Formula #2: 26.5 ounces of homogenized milk, 6.5 ounces of cream (12% fat),1 teaspoon bone meal, 1 egg Yolk, 4 grams citric acid, Liquid Vitamins to provide 2,000 I.U. Vitamin A, 500 I.U. Vitamin D.

Formula #3: Evaporated milk reconstituted to 20% solids (which is 1 part warm water to 5 parts evaporated milk), 1 teaspoon bone meal per pint.

Although an eye dropper can be used in an emergency, a proper puppy bottle (you may need to "slightly" enlarge the opening in the nipple if the puppies are too weak to suck long or hard enough) works the best. To large of hole though and the puppies will choke if the milk comes out to fast.
I prefer to use a clean 1cc syringe for small breeds, a 3cc for medium breeds or a 6cc for larger breeds. A syringe can be used IF YOU DO NOT GET MILK INTO THE PUPPIES LUNGS BY DEPRESSING THE PLUNGER TO FAST. Slow, slow, slow is a must. NOTE: By keeping the warmed milk replacer beside you, you just keep refilling the syringe until the puppy has enough. Once finished with that puppy, move on to the next one. You may have to reheat the dish of water you are using to keep your smaller container of milk replace warm in before finishing with all the puppies.

Warm the milk so when tested on your wrist, it feels slightly warm. "Keep the formula warmed during feeding" by setting it in a dish of Hot Water. Never warm any kind of milk replacer in a microwave. Keep formula in the refrigerator. Wash and rinse well all feeding supplies each time "immediately" after each feeding. Another common cause of life threatening stomach/Intestinal upset in puppies are improperly washed or rinsed feeding utensils.

The correct position for bottle nursing a puppy is to open the mouth with the tip of your finger, insert the nipple and hold at a 45 degree angle. You must prevent air from getting swallowed down into it's stomach. NOTE: "The puppies tongue MUST be under the nipple, eye dropper, syringe, etc". You must make sure of this each and every the puppy takes it into it's mouth. By feeding a puppy with it's tongue above the feeding instrument, it will get milk into it's lungs and can die from it. Their sucking reflex is very strong so in-between insertion of the feeding instrument, they may have their little tongues practically glued to the top of their mouths. Simply run your finger down their nose and lips until they release their tongue so it is back in it's proper place for more feeding.

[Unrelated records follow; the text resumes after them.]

(** Every list goes through the container unharmed. *)
Lemma lista_pelo_container (E : Externo) (l : list pyvalue) :
  forallb escalar (repr (PyList l)) = true -> zlib_fiel E l ->
  exists arvore bits,
    _construir_arvore_huffman (_calcular_frequencias (repr (PyList l)))
    = Ok arvore
    /\ _codificar_lista (repr (PyList l)) (_gerar_codigo_huffman arvore)
       = Ok bits
    /\ (len bits < 2 ^ 32 ->
        exists container,
          compactar_lista l [] = (CODES.SUCESSO, container)
          /\ campo_bit_length container = len bits
          /\ descompactar_lista container
             = descompactar_retorno (_texto_para_lista (repr (PyList l)), []))
    /\ (2 ^ 32 <= len bits ->
        forall (F : Type) (FL : FileLike F) (arquivo : F),
          compactar_lista l arquivo = (CODES.ERRO_CODIFICACAO, arquivo)).
Proof.
  intros Hesc Hz.
  destruct (repr_lista_colchetes l) as [Ha Hb].
  destruct (texto_ida_e_volta (repr (PyList l)) (chr "[") (chr "]") Ha Hb
              ltac:(discriminate))
    as (arvore & bits & Harv & Hcod & Hne & Hbin & Hdec).
  destruct (codigo_huffman_ok (repr (PyList l))
              (chr "[") (chr "]") Ha Hb ltac:(discriminate))
    as (arvore' & Harv' & Hnd & Hk & _ & Hbits).
  assert (arvore' = arvore) as -> by congruence. clear Harv'.
  exists arvore, bits. split; [exact Harv|]. split; [exact Hcod|]. split.
  - intros Hlen.
    assert (Htab : tabela_escalar (_gerar_codigo_huffman arvore) = true).
    { apply forallb_forall. intros kv Hkv. apply andb_true_iff. split.
      - assert (Hin : In (fst kv) (map fst (_gerar_codigo_huffman arvore)))
          by (apply in_map, Hkv).
        apply Hk in Hin as (c & Hc & ->).
        cbn [forallb]. rewrite andb_true_r.
        rewrite forallb_forall in Hesc. apply Hesc, Hc.
      - apply binario_escalar. apply (Hbits kv Hkv). }
    destruct (tabela_ida_e_volta _ Hnd Htab) as (json_data & Hj & Hl).
    destruct (compactar_descompactar l arvore bits json_data Harv Hcod Hne
                Hbin Hlen Hj Hz) as (container & Hc1 & Hc2 & Hc3).
    exists container. split; [exact Hc1|]. split; [exact Hc2|].
    rewrite Hc3. f_equal. f_equal.
    destruct (Utf8.decode json_data) as [json_text|e]; cbn [bind] in *;
      [|discriminate].
    rewrite Hl. cbn [bind ler_except depois_de_ler fst snd].
    rewrite Hdec. reflexivity.
  - intros Hlen F FL arquivo.
    unfold compactar_lista, compactar_corpo, io_bind, io_lift.
    rewrite Harv, Hcod, escrever_binario_grande by exact Hlen.
    reflexivity.
Qed.

(** What the interpreter prints and reads without refusing.  [str] of an
    integer of more than 4300 decimal digits raises [ValueError] (the
    default [int_max_str_digits] of CPython 3.11), as does [json.loads] on
    such a numeral; [repr] and [json.loads] raise [RecursionError] on
    containers nested deeper than the recursion limit (1000 frames by
    default).  [repr] above prints every value, so the lists of the round
    trips below are kept inside both limits: [nos_limites n v] holds when
    no integer of [v] has more than 4300 digits and [v] is nested less
    than [n] deep. *)
Definition max_str_digits : Z := 4300.

Definition inteiro_curto (z : Z) : bool :=
  len (str_int (Z.abs z)) <=? max_str_digits.

Fixpoint nos_limites (nivel : nat) (v : pyvalue) : bool :=
  match nivel with
  | O => false
  | S n =>
      match v with
      | PyInt z => inteiro_curto z
      | PyList l => forallb (nos_limites n) l
      | PyDict d => forallb (fun kv => nos_limites n (snd kv)) d
      | _ => true
      end
  end.

Definition lista_nos_limites (l : list pyvalue) : bool :=
  forallb (nos_limites 100) l.

(** X7.  Every list goes through the container unharmed, whatever it
    holds.  For a list inside the limits of the interpreter, whose text
    [str(lista)] has no surrogate, and a
    codec that gives the serialized table back: the tree is built and the
    text is encoded; when the bits are fewer than 2^32, [compactar_lista]
    returns [SUCESSO] and [descompactar_lista] on the container returns what
    [_texto_para_lista] makes of [str(lista)] itself; when they are not,
    [compactar_lista] returns [ERRO_CODIFICACAO] and writes nothing. *)
Theorem compactar_descompactar_lista (E : Externo) (l : list pyvalue) :
  lista_nos_limites l = true ->
  forallb escalar (repr (PyList l)) = true -> zlib_fiel E l ->
  exists arvore bits,
    _construir_arvore_huffman (_calcular_frequencias (repr (PyList l)))
    = Ok arvore
    /\ _codificar_lista (repr (PyList l)) (_gerar_codigo_huffman arvore)
       = Ok bits
    /\ (len bits < 2 ^ 32 ->
        exists container,
          compactar_lista l [] = (CODES.SUCESSO, container)
          /\ campo_bit_length container = len bits
          /\ descompactar_lista container
             = descompactar_retorno (_texto_para_lista (repr (PyList l)), []))
    /\ (2 ^ 32 <= len bits ->
        forall (F : Type) (FL : FileLike F) (arquivo : F),
          compactar_lista l arquivo = (CODES.ERRO_CODIFICACAO, arquivo)).
Proof. intros _. exact (lista_pelo_container E l). Qed.
(** C6: on a depth buffer whose lookup at pixel (0,0) fails, the function
    does not return -1 and prints nothing: the error code of the lookup is
    never inspected and the pair makes [np.isnan] raise.  Were the failed
    lookup a bare NaN, the function would return that NaN after the
    too-close message, still not -1. *)
Theorem unset_pixel_not_reported :
  (forall w,
     getDistForPoint pyzed (mat_value unset_buffer) origin_pixel
       (VEnum "MEASURE" "DEPTH") w
     = (Raise TypeError, w)) /\
  (forall w,
     getDistForPoint pyzed (VMat 1280 720 (fun _ _ => VFloat nan))
       origin_pixel (VEnum "MEASURE" "DEPTH") w
     = (Ret (VFloat nan),
        with_stdout w
          (stdout w ++ ["Error: Maybe you're too close to the object?"]))).
Proof.
  repeat split; intros;
    rewrite (getDistForPoint_first_branch _ _ _ _ _ _ pyzed_depth_name);
    reflexivity.
Qed.

(** C7: on a point cloud whose pixel (0,0) is the point (0,0,0) the
    function raises; it does not return 0.0.  Were the lookup to answer
    with the bare array of coordinates, the comparison with -1 would give
    an array, which has no truth value, and the function would raise as
    well. *)
Theorem origin_point_not_measured :
  (forall mode w,
     getDistForPoint pyzed (mat_value origin_cloud) origin_pixel mode w
     = (Raise TypeError, w)) /\
  (forall mode w,
     fst (getDistForPoint pyzed (mat_value origin_cloud) origin_pixel mode w)
     <> Ret (VFloat 0)) /\
  (forall mode w,
     getDistForPoint pyzed
       (VMat 1280 720
          (fun _ _ => VArray [VFloat 0; VFloat 0; VFloat 0; VFloat 0]))
       origin_pixel mode w
     = (Raise ValueError, w)).
Proof.
  assert (H : forall mode w,
    getDistForPoint pyzed (mat_value origin_cloud) origin_pixel mode w
    = (Raise TypeError, w)).
  { intros.
    rewrite (getDistForPoint_first_branch _ _ _ _ _ _ pyzed_depth_name).
    reflexivity. }
  split; [exact H|]. split.
  - intros mode w. rewrite H. discriminate.
  - intros mode w.
    rewrite (getDistForPoint_first_branch _ _ _ _ _ _ pyzed_depth_name).
    reflexivity.
Qed.

(** ** The whole script *)

(** Without a camera the script prints the failure message and exits with
    status 1, having called nothing but [open]. *)
Example missing_camera_exits :
  run pyzed nanoseconds_str missing_camera =
    (Raise (SystemExit 1),
     {| stdout := ["Initializing camera...";
                   "An unexpected error occurred while opening the camera."];
        device := missing_camera; grabs := 0%nat; current := None;
        opened := false; calls := [Call_open fixed_configuration] |}).
Proof. vm_compute; reflexivity. Qed.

As long as the puppy does not cry excessively, gains weight and feels firm to the touch, the diet is meeting it's nutritional requirements. Common problems are over feeding and underfeeding. Both cause diarrhea and/or failure to gain weight. If the puppy seems reasonably content with a normal stool (fairly firm, darker yellowish) everything should be fine.

YOU NEED A VET'S ADVICE IMMEDIATELY IF: Any change in the puppies stool in CONSISTENCY or COLOR which is reason to be greatly concerned. A continuously crying puppy is a distressed puppy. A puppy off by itself (away from the other ones) is in serious trouble.

NOTE: All mother dogs must have access to fresh, clean water close to the nest and fed free choice all the "Top Quality" dry dog food they can eat, 24/7.

ADDITIONAL INFO:  If no mother to provide warmth for Orphans, a source of warmth must be provided so they are kept at a constant temperature.  They must be able to get away from a source of warmth also.  Please speak to your Veterinarian about sources of artificial heat for newborns so you provide it correctly.  To hot can be worse than none at all.